I could have changed the station that morning. I could have ignored it, rolled my eyes and dismissed the overplayed synthesized spiritual twang of ’94, but I didn’t.
Instead, I dove into the feeling that arose, I listened to what my spirit needed. She needed to smile, reminisce and play. She danced through my skin, leaving behind blisters of joy—goosebumps, an ear to ear grin and watery eyes.
I gauge a good day by the number of times I get the goosebumps. Why? Because it is a sign I am listening to my spirit, being guided by her. Goosebumps are the smile of our spirits—we can never smile enough.
So, here are 101 ways to get the goosebumps.
1. Listen to a song you love and sing along.
2. Watch a movie that moves you.
3. Pay attention to the animals, to the trees, to the birds. Talk to them.
4. Hug someone you know and love.
6. Go to a park and watch children play.
7. Listen to what children have to say.
8. Play with a child.
9. Play like a child.
10. Roll down the windows of your car, stick your hand out and waltz with the wind.
11. Turn up the music in your car and sing as loud as you can.
12. Sing in the shower.
13. Make eye contact with everyone you pass. You never know when your eyes will meet a connection.
14. Sit still and observe. You will see an interaction that makes you break out in the bumps.
15. Recall your favorite memory and tell someone about it.
17. Have someone you trust tickle your back or your arm.
18. Hold hands.
19. Slide down a slide.
20. Hang upside down on the monkey bars.
21. Swing on a swing.
22. Lay in a hammock.
23. Drink lemonade with a straw.
24. Have a lollipop.
25. Eat food that reminds you of your childhood.
26. Watch Lady and the Tramp.
27. Watch The Wizard of Oz.
28. Listen to John Lennon’s Imagine.
29. Listen to Somewhere Over The Rainbow (any version).
30. Listen to Louis Armstrong’s What A Wonderful World.
32. Give away something you love to a stranger.
33. Buy a meal for a person who is homeless.
34. Give your time and attention to someone who needs to be heard.
37. Pick flowers and smell them.
38. Buy someone flowers and surprise them.
39. Buy yourself flowers.
40. Say I love you at least three times a day.
41. Look yourself in the mirror and say, I love you.
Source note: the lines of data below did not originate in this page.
(* ===== verification/Prelude.v ===== *)
(** * go-spiffe: a verification development

    This library models go-spiffe (v2), the Go library for SPIFFE workloads, and
    proves what its parts promise. This file is the root: below this comment it has the
    definitions every file shares (Go errors and outcomes, strings, maps, fixed-width
    integers, the hint databases [go]).

    ** The program and its files

    Identities. src/spiffeid: Path.v (path.go, the characters of a trust domain
    and the two character-set builds, as the interface [Charset]), ID.v
    (trustdomain.go, id.go, require.go), Match.v (match.go). An ID is its text and
    the index of its path; every accessor slices the text.

    Keys, certificates, documents. Crypto.v (src/internal/cryptoutil, jwtutil),
    X509.v (x509util and the interface [X509Lib] to crypto/x509), Pem.v (pemutil),
    Jose.v and Jwt.v (the interfaces to go-jose), GoUrl.v (the URL struct and its
    String method). X509Sample.v has a concrete instance of the X.509 interface.
    Logger.v (src/logger) has the loggers; the watch loops and the federation handler
    log through it.

    Bundles. X509Bundle.v, JwtBundle.v, WitBundle.v and SpiffeBundle.v model the
    packages src/bundle/x509bundle, jwtbundle, src/exp/bundle/witbundle and
    src/bundle/spiffebundle: a bundle is a record with the fields of the struct, a
    method is a function on it, one atomic step under the mutex of the bundle.
    BundleSet.v is the set type the four packages share. RwMutex.v is a machine
    of threads over objects behind a sync.RWMutex each, with a discipline that excludes
    races and deadlocks; Locks.v runs the methods of shared bundles and sets of the four
    packages on it, SourceLocks.v those of the sources. Memory.v
    takes the slices of x509bundle apart: a heap of backing arrays, bundles and sets of
    pointers that callers share and write to. KeyMemory.v does the same for the maps of
    keys of jwtbundle, its sets, and the two sources that hand bundles out: JWTSource
    hands out its own bundles, BundleSource copies.

    SVIDs. X509Svid.v (src/svid/x509svid: parsing, validation, Verify), JwtSvid.v
    (src/svid/jwtsvid), WitSvid.v (src/exp/svid/witsvid).

    Workload API (src/workloadapi). Addr.v (options, endpoint addresses), Backoff.v,
    Client.v (responses, fetch methods), Watch.v (the five watch loops), Convenience.v
    (dialling, short-lived clients), Watcher.v (constructor, watch goroutines, Close
    and the update channel of a source as an interleaving machine), Sources.v (the
    four sources, instances of the machine).

    TLS. TlsConfig.v (src/spiffetls/tlsconfig) has the configurations and the checks of a
    full handshake under them, the VerifyConnection and GetConfigForClient of a base
    included; TlsSession.v the connections of an endpoint, with the resumption of its own
    sessions and of sessions shared with other configurations. SpiffeTls.v (src/spiffetls)
    keeps base configurations in a heap, since the hooks change them in place; creating a
    source and dialing may panic there. GrpcCreds.v
    (src/spiffegrpc/grpccredentials), Federation.v (src/federation). ModeRace.v interleaves
    concurrent dials on shared modes and shared base configurations, a read or a write at a
    time. Live.v composes Watcher.v,
    Sources.v, TlsConfig.v, SpiffeTls.v and JwtSvid.v: mutual TLS between two workloads,
    and validation of JWT-SVIDs, with sources that are kept up to date. LiveWit.v does so
    for a WIT-SVID that one workload takes from its source and another validates. Federated.v
    composes Federation.v, SpiffeBundle.v and TlsConfig.v: a workload that adds what it
    fetches from another trust domain to the set it authenticates peers with.

    Programs. Examples.v (src/examples): each program as a run, what it does in order and
    what it returns; the JWT middleware over the live source of Live.v.

    Tests. src/internal/test has a Workload API of its own, a certificate authority and a
    bundle endpoint. Fanout.v is the machine that sends each response to the streams that
    wait for it; FakeApi.v is the rest of that server, with the client of Client.v against
    it; TestCA.v is the authority, as programs over a source of random bytes and a clock;
    FakeEndpoint.v is the endpoint, with the client of Federation.v against it.

    ** How the parts interact

    The packages meet in interfaces, and so do the files. A bundle source is a class
    with one operation ([X509Bundle.Source], [JwtBundle.Source], [WitBundle.Source],
    [SpiffeBundle.Source]); the promise that a source answers for a trust domain with
    a bundle of that trust domain is [source_ok], proved for every bundle, set and
    source of the library and assumed by what verifies with it. The watches of Watch.v
    deliver what the parse functions of Client.v return; Watcher.v takes the set of
    values delivered and the update functions as parameters, and Sources.v discharges
    both. A loop over a Go map visits it in an order that the map carries ([go_map]), and
    the theorems hold for every order. TlsConfig.v reads sources at the state of the world of the handshake, so its
    theorems hold for the bundles current at that time; SpiffeTls.v, GrpcCreds.v and
    Federation.v are its clients.

    ** Code outside src/

    crypto/x509, encoding/json, go-jose, gRPC, net/http, crypto/tls and the
    Workload API service are classes of operations, arguments of the definitions that use
    them. What is relied on is stated as separate laws ([X509LibLaws], [VerifierLaws],
    [JoseLaws], [JwtLaws], ...), each with a concrete instance that satisfies it, on
    which the witnesses evaluate.

    ** What is proved

    - Identities: [FromString] accepts exactly the texts of the specification; every
      ID the API makes is well formed, so that no accessor panics; ValidatePath agrees
      with a check of the segments; IDs and URLs round trip in the default build.
    - Bundles: invariants of the authorities and of sets, equality, round trips of
      every format, with the exact effect of the rounding of refresh hints, overflow
      included; the in-memory bundles behave as the values, whatever their callers do
      with the slices and maps they hold ([bundles_in_memory], [keys_in_memory]), and which
      callers can change what a source answers ([who_can_change_a_source]); linearizability, freedom from races
      and progress for concurrent calls on bundles and sets, and the races and deadlocks
      of the few methods that do not take their lock, or take it twice.
    - SVIDs: acceptance of SVIDs and tokens characterised by their checks; a chain
      that Verify returns goes from the leaf to an authority of the bundle of the
      leaf's own trust domain.
    - Workload API: responses (first SVID, hints, federated bundles), independence of
      the iteration order of maps when keys name different trust domains; a watch is a
      count of failures since the last message, and ends only on a fatal code or with
      the context.
    - Sources: over all interleavings, no update is lost, Close completes once and stops
      the goroutines, and each source serves the latest update; its getters and updates do
      not race, but for the bundle getters of X509Source and JWTSource.
    - TLS: the peers that pass a full handshake under a configuration, for every hook and
      base configuration, whatever callbacks the base has;
      in which configurations a resumed session was authenticated ([sessions_authenticate]);
      the lifetime of the sources of dials and listeners; the peer IDs reported by
      spiffetls and by the gRPC credentials; end to end, what each side of a mutual
      TLS handshake knows of the other when both have live sources ([live_mtls]), and
      that JWT-SVIDs and WIT-SVIDs are validated with the keys delivered last ([live_jwt],
      [live_wit]); that a dial is as the dial run alone while no other call uses its mode
      and its base configuration, and need not be when one does ([dials_own_their_mode]).
    - Examples: whom each program talks to ([programs_authenticate]); the requests that
      the JWT middleware lets through; that the programs close what they open.
    - Federation: a federated trust domain can change which of its own peers are accepted
      and no others ([federation_isolated]); the authentication of a fetch, the round
      trip from handler to client, and the contract of BundleWatcher.
    - Tests: a client fetches from the Workload API of the tests what it was told to serve
      ([served_is_fetched]); its streams catch up with the latest response, unless a call
      hangs ([streams_catch_up]); what the authority of the tests issues is what the
      library accepts ([minted_svids_validate]); the bundle endpoint gives its bundles one
      at a time and in order ([endpoint_fetched_in_order]).

    ** Bounds and fuel

    Only Pem.v runs on fuel (parseBlocks): one unit more than the bytes of the input,
    proved enough ([parseBlocks_terminates]). Watch loops and WatchBundle, which need not
    end, run over a script of their environment; Watcher.v, RwMutex.v, Memory.v, KeyMemory.v,
    TlsSession.v, ModeRace.v and Fanout.v over steps in any order, and their theorems quantify over
    all of them.
    Durations, refresh hints and counters are int64 with the wrap-around written out ([wrap_int64]).

    ** Not modelled

    The generated messages and stubs (src/proto, src/exp/proto); the listeners of the
    servers of the tests, and their start and stop; what the example programs print; in ModeRace.v, what becomes of a
    connection whose configuration is written to after tls.Dial has read it; String methods used for logging. Errors keep their format and arguments; the rendered text is
    left out, as no code inspects it. Outside Memory.v and KeyMemory.v slices and maps are
    values: the code copies the slices and maps of authorities it takes and hands out, which
    these files show to be enough for x509bundle and jwtbundle (witbundle and spiffebundle
    have the same code);
    SVIDs are handed out as pointers, and a caller that writes to one is not modelled. A
    client that changes a bundle it was given is covered where the code keeps the pointer
    (WatchBundle, sets). *)

From stdpp Require Export base tactics list strings gmap countable sorting.
From Stdlib Require Export ZArith Lia Ascii.
From Stdlib Require String.
#[export] Set Default Goal Selector "!".
#[export] Set Warnings "-clear-no-such-hyp".

(** ** Go error values

    A Go [error] is kept symbolically: the format string and the arguments of
    the call that made it, so that [errors.Unwrap] and comparisons with
    package-level error variables are computable, while the rendering of the
    text (which no code path inspects) is left out. *)
#[warnings="-register-all"]
Inductive error : Type :=
  | errors_New (msg : string)                     (* errors.New("...") *)
  | fmt_Errorf (format : string) (args : list farg)  (* fmt.Errorf("...", args) *)
  | errors_Joined (errs : list error)             (* errors.Join(...) *)
  | extern_error (pkg name : string)              (* an error variable or value of code outside src/ *)
with farg : Type :=
  | Arg_s (s : string)                            (* %s, %q, %T: a string *)
  | Arg_d (z : Z)                                 (* %d; %s of a time.Duration *)
  | Arg_v (e : option error)                      (* %v of an error; None is nil *)
  | Arg_w (e : option error).                     (* %w of an error; None is nil *)

(** [errors.Unwrap]: the argument of [%w] of an error made by [fmt.Errorf];
    an error of [errors.New] or [errors.Join] has nothing to unwrap. *)
Fixpoint first_wrapped (args : list farg) : option error :=
  match args with
  | [] => None
  | Arg_w e :: _ => e
  | _ :: args' => first_wrapped args'
  end.

Definition errors_Unwrap (e : error) : option error :=
  match e with
  | fmt_Errorf _ args => first_wrapped args
  | _ => None
  end.

(** [errors.Join]: nil arguments are dropped; the result is nil when all are. *)
Definition errors_Join (errs : list (option error)) : option error :=
  match omap id errs with
  | [] => None
  | es => Some (errors_Joined es)
  end.

(** ** Outcomes of a Go call

    [Ok a]: returned [a] with a nil error; [Err e]: returned the non-nil error
    [e] (the other results being zero values); [Panic why]: the call panicked
    (index or slice out of range, nil dereference, explicit [panic]). *)
Inductive res (A : Type) : Type :=
  | Ok (a : A)
  | Err (e : error)
  | Panic (why : string).
Arguments Ok {A} a.
Arguments Err {A} e.
Arguments Panic {A} why.

#[export] Instance res_ret : MRet res := @Ok.
#[export] Instance res_bind : MBind res := λ A B f m,
  match m with
  | Ok a => f a
  | Err e => Err e
  | Panic why => Panic why
  end.

#[export] Instance res_fmap : FMap res := λ A B f m,
  match m with
  | Ok a => Ok (f a)
  | Err e => Err e
  | Panic why => Panic why
  end.

(** [if err != nil { return wrap(err) }]: replace the error, keep the rest. *)
Definition wrap_err {A} (wrap : error → error) (m : res A) : res A :=
  match m with
  | Err e => Err (wrap e)
  | m => m
  end.

Definition is_Ok {A} (m : res A) : bool :=
  match m with Ok _ => true | _ => false end.
Definition is_Err {A} (m : res A) : bool :=
  match m with Err _ => true | _ => false end.
Definition no_panic {A} (m : res A) : bool :=
  match m with Panic _ => false | _ => true end.

(** A call whose error is the only result. *)
Definition res_of_error (e : option error) : res unit :=
  match e with None => Ok () | Some e => Err e end.

Declare Scope go_scope.
Delimit Scope go_scope with go.
Notation "'let!' x ':=' m 'in' k" := (mbind (M := res) (λ x, k) m)
  (at level 10, x binder, m at level 100, k at level 200) : go_scope.
Notation "'check!' m ';' k" := (mbind (M := res) (λ _ : unit, k) m)
  (at level 10, m at level 100, k at level 200) : go_scope.
Open Scope go_scope.

Section res_lemmas.
Context {A B : Type}.
Implicit Types (m : res A) (f : A → res B).

Lemma bind_Ok_inv m f b : (m ≫= f) = Ok b ↔ ∃ a, m = Ok a ∧ f a = Ok b.
Proof.
  destruct m; simpl; split.
  - eauto.
  - intros (? & Hm & ?). by injection Hm as ->.
  - done.
  - by intros (? & ? & ?).
  - done.
  - by intros (? & ? & ?).
Qed.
42. Call your mother, your father, your siblings, your friends to tell them: I love you.
44. Go to the beach.
45. Get your feet wet, at least.
46. Read the obituaries.
47. Listen to music from around the world, especially the songs with children singing.
48. Say the Pledge of Allegiance or any pledge or song of loyalty.
49. Have a conversation with God.
50. If you don’t believe in God, talk with the sun.
51. If you can’t see the sun, talk with yourself.
52. Take the trip you have always wanted to take.
53. Take a sick day from work or school and go to the pool, to the movies or to the zoo.
54. Go to a cemetery and read the headstones.
55. Go to a maternity ward and sit in the waiting room.
56. Have a conversation with a senior citizen.
57. Have a conversation with someone who is sick.
58. Have a conversation with someone who is no longer sick.
59. Go to Toys R’ Us and walk the aisles and play with the toys.
61. Say yes.
62. Say no when you really want to say no.
63. Stay up all night just to stare at the stars and watch the sun rise.
64. Do a cartwheel.
65. Go to a race and stand at the finish line.
66. Cheer for someone.
67. Clap your hands and go anywhere there will be a standing ovation.
68. Go to Disneyland.
70. Read poetry.
71. Read The Diary of Anne Frank.
72. Read any book about bravery, injustice, courage and resilience.
73. Keep a journal and read it back to yourself.
74. Look at pictures of your family and your life.
75. Go for a walk and take each step like it is your last.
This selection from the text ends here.